Help Government Customers Find Grants, Achieve Interoperability
One of the challenges the VAR helps its customers overcome is communication interoperability. "Before a government agency can qualify for funding, it has to prove that every laptop, PDA, and wireless phone can communicate with each other over the same wireless network," says Ardire. "We achieve interoperability by standardizing all mobile communications on IP using Cisco routers, which feature IPICS [IP interoperability and collaboration system]." This enables non-IP walkie-talkies, video cameras, and other non-IP wireless devices to communicate over the same network, and it also assigns IP addresses to each device, enabling wireless encryption.
Western DataCom also helps its customers locate state and local funding by using Digital Government Navigator, an online search tool provided by value-added distributor (VAD) Ingram Micro. "Besides including tens of thousands of RFPs, the Digital Government Navigator includes information about grants that are available in each jurisdiction," says Ardire. "As a result, we often are able to find a state or local lobbyist who can help us obtain grants for our customers."
Western DataCom is able to meet additional customer needs with wireless remote monitoring solutions. For example, when police officers in Cook County, IL, are alerted to a bank robbery in progress, they can check out the scene before entering the bank. Using their rugged laptops, which are equipped with customized software from Notions Systems, they log into the bank's IP camera system and remotely take control of the bank's cameras.

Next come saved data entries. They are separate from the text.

(* ===== verification/Atomic.v ===== *)
(** Atomic visibility of a commit ([tvlog_commit] of [lib/tvlog.c] against
    [get_wrt_clk] of [lib/clock.h]): other threads see all of a transaction's
    copies or none, at every point of the commit at which they can run. *)
From S2P Require Export CommitTx.

Section Atomic.
Context `{Env}.

(** a transaction with clock [local] that reads the copy with header [h] has to
    wait for the commit *)
Definition waits (s : st) (local : Z) (h : ts_cpy_hdr_struct) : Prop :=
  get_raw_wrt_clk h = MAX_VERSION /\ exists w, wrt_sets (sh s) !! p_ws (cpy_hdr h) = Some w /\
    pending_wrt_clk w <> MAX_VERSION /\ pending_wrt_clk w <= local /\ ws_wrt_clk w = MAX_VERSION.

(** whatever its clock, a transaction waits for all copies that the writer
    made in [l], or sees all of them, or none *)
Definition all_or_nothing (l : list Z) (s0 s : st) : Prop :=
  forall local, is_clk local ->
    (forall c h0 v0, c ∈ l -> copy_of s0 c h0 v0 -> exists h, entry_at s c = Some h /\ waits s local h) \/
    exists seen, forall c h0 v0, c ∈ l -> copy_of s0 c h0 v0 ->
      exists h clk, entry_at s c = Some h /\ settled s local h clk /\ lt_clock clk local = seen.

(** the copies have no clock yet, or the one of the write set *)
Record one_clock (ws : Z) (l : list Z) (s0 s : st) (w : ts_wrt_set) : Prop := {
  oc_ws : wrt_sets (sh s) !! ws = Some w;
  oc_clk : is_clk (pending_wrt_clk w);
  oc_public : ws_wrt_clk w = MAX_VERSION \/ ws_wrt_clk w = pending_wrt_clk w;
  oc_copies : forall c h0 v0, c ∈ l -> copy_of s0 c h0 v0 -> exists h, entry_at s c = Some h /\
    p_ws (cpy_hdr h) = ws /\ (get_raw_wrt_clk h = MAX_VERSION \/ get_raw_wrt_clk h = ws_wrt_clk w) }.

(** what a reader makes of one copy: it depends on the write set alone *)
Lemma one_clock_copy ws l s0 s w local c h0 v0 :
  one_clock ws l s0 s w -> is_clk local -> c ∈ l -> copy_of s0 c h0 v0 ->
  exists h, entry_at s c = Some h /\
    if (pending_wrt_clk w =? MAX_VERSION) || (local <? pending_wrt_clk w)
    then exists clk, settled s local h clk /\ lt_clock clk local = false
    else if ws_wrt_clk w =? MAX_VERSION then waits s local h else settled s local h (pending_wrt_clk w).
Proof.
  intros [W1 W2 W3 W4] Hl Hc Hcv. destruct (W4 c h0 v0 Hc Hcv) as (h & He & Hp & Hr). exists h. split; [done |].
  unfold settled, waits. fold (get_raw_wrt_clk h). rewrite Hp.
  destruct (Z.eqb_spec (pending_wrt_clk w) MAX_VERSION) as [Ep | Ep]; cbn [orb].
  { assert (Er : get_raw_wrt_clk h = MAX_VERSION) by (destruct Hr, W3; congruence).
    exists MAX_VERSION. split; [right; split; [done |]; exists w; split; [done |]; left; auto | by apply max_unseen]. }
  destruct (Z.ltb_spec local (pending_wrt_clk w)) as [Hlt | Hge].
  - destruct (decide (get_raw_wrt_clk h = MAX_VERSION)) as [Er | Er].
    + exists MAX_VERSION. split; [right; split; [done |]; exists w; split; [done |]; left; auto | by apply max_unseen].
    + destruct Hr as [? | Hr]; [done |]. destruct W3 as [W3 | W3]; [congruence |].
      exists (pending_wrt_clk w). split; [left; rewrite Hr, W3 in *; by split | by apply later_unseen].
  - destruct (Z.eqb_spec (ws_wrt_clk w) MAX_VERSION) as [Ew | Ew].
    + split; [destruct Hr; congruence |]. by exists w.
    + destruct W3 as [W3 | W3]; [done |]. destruct (decide (get_raw_wrt_clk h = MAX_VERSION)) as [Er | Er].
      * right. split; [done |]. exists w. split; [done |]. right. by do 3 (split; [done |]).
      * destruct Hr as [? | Hr]; [done |]. left. split; congruence.
Qed.

Lemma one_clock_atomic ws l s0 s w : one_clock ws l s0 s w -> all_or_nothing l s0 s.
Proof.
  intros Ho local Hl. pose proof (fun c h0 v0 => one_clock_copy ws l s0 s w local c h0 v0 Ho Hl) as Hcp.
  destruct (_ || _); [| destruct (ws_wrt_clk w =? MAX_VERSION)].
  - right. exists false. intros c h0 v0 Hc Hcv. destruct (Hcp c h0 v0 Hc Hcv) as (h & He & clk & Hs). by exists h, clk.
  - left. intros c h0 v0 Hc Hcv. apply (Hcp c h0 v0 Hc Hcv).
  - right. exists (lt_clock (pending_wrt_clk w) local). intros c h0 v0 Hc Hcv.
    destruct (Hcp c h0 v0 Hc Hcv) as (h & He & Hs). by exists h, (pending_wrt_clk w).
Qed.

(** before the point of publication *)
Lemma moving_one_clock ws w l free_set s rest n s' :
  writing s ws w l -> pending_wrt_clk w = MAX_VERSION -> ws_wrt_clk w = MAX_VERSION ->
  moving ws l free_set s rest n s' -> one_clock ws l s s' w.
Proof.
  intros Hw Ep Ew Hm. split.
  - rewrite (mv_ws _ _ _ _ _ _ _ Hm). apply (lay_ws _ _ _ _ _ (wr_layout _ _ _ _ Hw)).
  - rewrite Ep. apply is_clk_MAX.
  - by left.
  - intros c h0 v0 Hc Hcv. destruct (mv_copies _ _ _ _ _ _ _ Hm c h0 v0 Hc Hcv) as (h & v & He & _ & (_ & B & C & _) & _).
    exists h. split; [done |]. destruct Hcv as (He0 & Ht & _).
    destruct (wr_entries _ _ _ _ Hw c h0 Hc He0) as [_ [_ _ [(_ & D & _ & E) | Ht']]]; [| congruence].
    split; [congruence | left; congruence].
Qed.

(** after it *)
Lemma publishing_one_clock ws w l free_set clk s s1 rest s' :
  writing s ws w l -> is_clk clk -> logged ws w l free_set clk s s1 ->
  publishing clk ws l (public ws w clk s1) rest s' ->
  one_clock ws l s s' (w <| pending_wrt_clk := clk |> <| ws_wrt_clk := clk |>).
Proof.
  intros Hw Hck Hg P. split.
  - rewrite (pub_ws _ _ _ _ _ _ P). cbn. apply lookup_insert_eq.
  - exact Hck.
  - by right.
  - intros c h0 v0 Hc Hcv. destruct (lg_copies _ _ _ _ _ _ _ Hg c h0 v0 Hc Hcv) as (h & v & He & _ & (_ & B & C & _) & _).
    destruct (pub_hdr _ _ _ _ _ _ P c h Hc He) as (h' & He' & (_ & _ & D & _ & E)). exists h'. split; [done |].
    destruct Hcv as (He0 & Ht & _). destruct (wr_entries _ _ _ _ Hw c h0 Hc He0) as [_ [_ _ [(_ & F & _ & K) | Ht']]]; [| congruence].
    split; [congruence |]. destruct E as [E | E]; [left | by right]. unfold get_raw_wrt_clk in *. congruence.
Qed.

(** C5. Atomic visibility.  Let other threads be able to run only in states in
    which the transaction's copies are visible all or nothing: then the commit
    still runs to its end, so these are the only states in which it lets others
    run.  In each, a transaction with any clock waits for every copy, or sees
    every copy, or sees none; and so it is when the commit is over, where a
    transaction sees the copies exactly if their write clock is before its own. *)
Theorem tvlog_commit_atomic ws w l free_set k q r local op s
    `{!RelyWhen (all_or_nothing l s) (others_kept ws l)} :
  writing s ws w l -> locked ws l s -> frees s l free_set -> op_ready s k q r op -> clock_ready local ->
  pending_wrt_clk w = MAX_VERSION -> ws_wrt_clk w = MAX_VERSION -> (2 <= spin_bound)%nat ->
  op_count (oplog (self s)) k op + entry_size_of (sizeof_op_entry_hdr + oi_curr op) - n_head_cnt (oplog (self s))
    < TS_OPLOG_HIGH_MARK ->
  exists clk s', tvlog_commit local op s = Ok (tt, s') /\ lt_clock local clk = true /\
    all_or_nothing l s s' /\
    (clk <> MAX_VERSION -> forall c h0 v0 reader, c ∈ l -> copy_of s c h0 v0 -> exists h,
       entry_at s' c = Some h /\ settled s' reader h clk).
Proof.
  intros Hw Hl Hf Hop Hclk Ep Ew Hsp Hmark.
  destruct (tvlog_commit_run (all_or_nothing l s) ws w l free_set k q r local op s) as
    (clk & s1 & s2 & s' & _ & Hlt & _ & _ & Hg & E & _ & _ & Hc & _ & Hck & P & Hws & Hent & _); try done.
  - intros rest n s' Hm. by eapply one_clock_atomic, moving_one_clock.
  - intros clk s1 rest s' Hck Hg P. by eapply one_clock_atomic, publishing_one_clock.
  - exists clk, s'. split; [done |]. split; [done |].
    pose proof (publishing_one_clock _ _ _ _ _ _ _ _ _ Hw Hck Hg P) as [O1 O2 O3 O4]. split.
    + eapply one_clock_atomic. split; [by rewrite Hws | exact O2 | exact O3 |].
      intros c h0 v0 Hcl Hcv. rewrite Hent by done. by apply (O4 c h0 v0).
    + intros Hne c h0 v0 reader Hcl Hcv. destruct (Hc c h0 v0 Hcl Hcv) as (h & He & Hk). exists h. split; [done |].
      left. unfold get_raw_wrt_clk in Hk. split; congruence.
Qed.
End Atomic.

(** * Example: two copies, and others who check that they see both or none *)

Definition ex_ws2 : ts_wrt_set := mk_wrt_set MAX_VERSION MAX_VERSION 2 0 8192.
Definition ex_copy2 : ts_cpy_hdr_struct := copy_entry 1048632 408 8 64.
Definition ex_writing2 : st :=
  (ex_writing <| sh ::= (fun h => h
     <| heap ::= (fun m => <[1048824 := CCpy ex_copy2]> m) |> <| wrt_sets := {[ 1048632 := ex_ws2 ]} |>
     <| vhdrs ::= (fun m => <[408 := mk_act_vhdr NULL 1048824 310000 310000 MAX_VERSION]> m) |>) |>)
  <| self ::= (fun t => t <| tvlog := mk_tvlog 0 0 256 0 0 1048632 1048576 |>) |>.

(** whether a transaction with clock [local] sees the copy at [c]; [None] if it
    would wait *)
Definition sees (local c : Z) (s : st) : option bool :=
  match entry_at s c with
  | Some h => match @get_wrt_clk ex_env_sat h local s with Ok (clk, _) => Some (lt_clock clk local) | Fault _ => None end
  | None => None
  end.

Definition ex_env_check : Env := {|
  interfere := fun s => if bool_decide (sees 5000 128 s = sees 5000 192 s) then Ok (tt, s) else Fault UB;
  qp_interfere := ret tt; spin_bound := 5; tsc := @tsc ex_env_sat; alloc_result := ex_alloc; nvm_root_addr := 64;
  TS_ENABLE_SERIALIZABILITY_LINEARIZABILITY := false; TS_NESTED_LOCKING := false |}.

Lemma ex_entry2 c h : c ∈ [128; 192] -> entry_at ex_writing2 c = Some h ->
  (c = 128 /\ h = ex_new_copy) \/ (c = 192 /\ h = ex_copy2).
Proof. intros [-> | ->%list_elem_of_singleton]%elem_of_cons; vm_compute; intros [= <-]; auto. Qed.

Lemma ex_copies2 : copy_of ex_writing2 128 ex_new_copy (mk_act_vhdr 2097336 1048760 300000 300000 MAX_VERSION) /\
  copy_of ex_writing2 192 ex_copy2 (mk_act_vhdr NULL 1048824 310000 310000 MAX_VERSION).
Proof. by vm_compute. Qed.

Lemma wait_spins s ws w : wrt_sets (sh s) !! ws = Some w -> ws_wrt_clk w = MAX_VERSION ->
  @wait_ws_commit ex_env_sat ws s = Fault SPIN.
Proof.
  intros Hw Hm. unfold wait_ws_commit. induction (@spin_bound ex_env_sat) as [| n IH]; [done |]. cbn [loop]. rewrite bind_assoc.
  mrun (get_ws_run s ws w Hw). rewrite Hm, Z.eqb_refl. exact IH.
Qed.

Lemma waits_sees local c h s : entry_at s c = Some h -> waits s local h -> sees local c s = None.
Proof.
  intros He (Hr & w & Hw & Hp & Hle & Hm). unfold sees, get_wrt_clk. rewrite He. unfold get_raw_wrt_clk in Hr.
  rewrite Hr, Z.eqb_refl. cbn [negb]. rewrite (bind_run _ _ _ _ _ (get_ws_run s _ w Hw)).
  rewrite (proj2 (Z.eqb_neq _ _)), (proj2 (Z.ltb_ge _ _)) by done.
  by rewrite (wait_spins s _ w).
Qed.

#[local] Instance ex_check_rely : @RelyWhen ex_env_check (all_or_nothing [128; 192] ex_writing2) (others_kept 1048632 [128; 192]).
Proof.
  intros s Hs. exists s. split; [| split; try done; eauto 10]. cbn. rewrite bool_decide_eq_true_2; [done |].
  destruct (ex_copies2) as [C1 C2]. destruct (Hs 5000 ltac:(by split)) as [Hw | (b & Hb)].
  - destruct (Hw 128 _ _ ltac:(by left) C1) as (h1 & E1 & W1). destruct (Hw 192 _ _ ltac:(by right; left) C2) as (h2 & E2 & W2).
    by rewrite (waits_sees 5000 128 h1), (waits_sees 5000 192 h2).
  - destruct (Hb 128 _ _ ltac:(by left) C1) as (h1 & k1 & E1 & S1 & B1).
    destruct (Hb 192 _ _ ltac:(by right; left) C2) as (h2 & k2 & E2 & S2 & B2).
    unfold sees. rewrite E1, E2.
    rewrite (get_wrt_clk_settled (H := ex_env_sat) s 5000 h1 k1 S1), (get_wrt_clk_settled (H := ex_env_sat) s 5000 h2 k2 S2) by (cbn; lia).
    congruence.
Qed.

Lemma ex_layout2 : ws_layout ex_writing2 1048632 ex_ws2 [128; 192] 256.
Proof.
  split; [by vm_compute | done | done |]. exists ex_ws_hdr. split; [by vm_compute |]. split; [by vm_compute |].
  eapply path_cons; [by vm_compute | done | by vm_compute | by vm_compute |].
  eapply path_cons; [by vm_compute | done | by vm_compute | by vm_compute | apply path_nil].
Qed.

Lemma ex_is_writing2 : writing ex_writing2 1048632 ex_ws2 [128; 192].
Proof.
  assert (Ht : forall c, c = 0 \/ c = 256 -> tail_ok c)
    by (intros c [-> | ->]; (split; [first [by exists 0 | by exists 4] |]); split; by vm_compute).
  split; [done | by vm_compute | exact ex_layout2 | apply Ht; by right | by split; vm_compute | apply Ht; by left | by vm_compute |].
  intros c h Hc He. destruct (ex_entry2 c h Hc He) as [[-> ->] | [-> ->]]; (split; [done |]);
    (split; [first [by exists 2 | by exists 3] | by vm_compute | left; by vm_compute]).
Qed.

Lemma ex_locked2 : locked 1048632 [128; 192] ex_writing2.
Proof.
  destruct ex_copies2 as [C1 C2]. split.
  - intros c h Hc He _. destruct (ex_entry2 c h Hc He) as [[-> ->] | [-> ->]]; eexists; (split; [eassumption | by vm_compute]).
  - intros p v. cbn. intros [[<- <-] | [_ [<- <-]%lookup_singleton_Some]]%lookup_insert_Some _.
    + exists 192, ex_copy2. split; [by right; left |]. by split.
    + exists 128, ex_new_copy. split; [by left |]. by split.
  - intros c h v Hc Hcv Hn. destruct (ex_entry2 c h Hc (proj1 Hcv)) as [[-> ->] | [-> ->]].
    + destruct (copy_of_fun _ _ _ _ _ _ Hcv C1) as [_ ->]. split; [| exists 700; by vm_compute].
      intros (x & Hx & E). apply elem_of_cons in Hx as [-> | ->%list_elem_of_singleton]; by vm_compute in E.
    + by destruct (copy_of_fun _ _ _ _ _ _ Hcv C2) as [_ ->].
Qed.

Lemma ex_op_ready2 : op_ready ex_writing2 8 [(64, new_entry 128)] (ex_log 192) (mk_op_info 0 5 []).
Proof. destruct ex_op_ready as [R1 R2 R3 R4 R5 R6 R7]. by split. Qed.

Lemma tvlog_commit_atomic_witness :
  exists clk s', @tvlog_commit ex_env_check 1000 (mk_op_info 0 5 []) ex_writing2 = Ok (tt, s') /\
    lt_clock 1000 clk = true /\ all_or_nothing [128; 192] ex_writing2 s'.
Proof.
  destruct (@tvlog_commit_atomic ex_env_check 1048632 ex_ws2 [128; 192] [] 8 _ _ 1000 (mk_op_info 0 5 []) ex_writing2 ex_check_rely
    ex_is_writing2 ex_locked2 ltac:(split; [intros p; by vm_compute | by vm_compute]) ex_op_ready2 (let (R1, R2, R3) := ex_clock_ready in @Build_clock_ready ex_env_check 1000 R1 R2 R3)
    eq_refl eq_refl ltac:(cbn; lia) ltac:(by vm_compute)) as (clk & s' & E & Hlt & Ha & _).
  exists clk, s'. split; [exact E | split; [exact Hlt | exact Ha]].
Defined.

One other DHS need Western DataCom helps its customers solve is poisonous gas detection. The VAR works with third party manufacturers to add chemical detection sensors to outdoor video surveillance cameras. "Cameras installed near a water treatment plant, for example, can be set up to detect and automatically notify hazardous waste personnel in the event of a chlorine spill," says Ardire. Likewise, Western DataCom has successfully integrated video analytic software from ObjectVideo using Western DataCom's Intelligent Video Server (IVS). The IVS enables port authority customers to detect and classify objects such as people, unwanted activity, and vehicles, based on user-defined rules.
Within the state/local government markets, Western DataCom finds that the police are the first group to address homeland security issues with technology solutions, followed by fire and EMS service providers. One of the advantages of Western DataCom's business model is that it enables the VAR to partner with systems integrators and also partner with VADs such as Ingram Micro (see sidebar on page 42) as a vendor and VAR, which opens its business to twice the leads and sales opportunities. And, with homeland security issues being a top priority for the foreseeable future, Western DataCom is positioned for double-digit growth for years to come.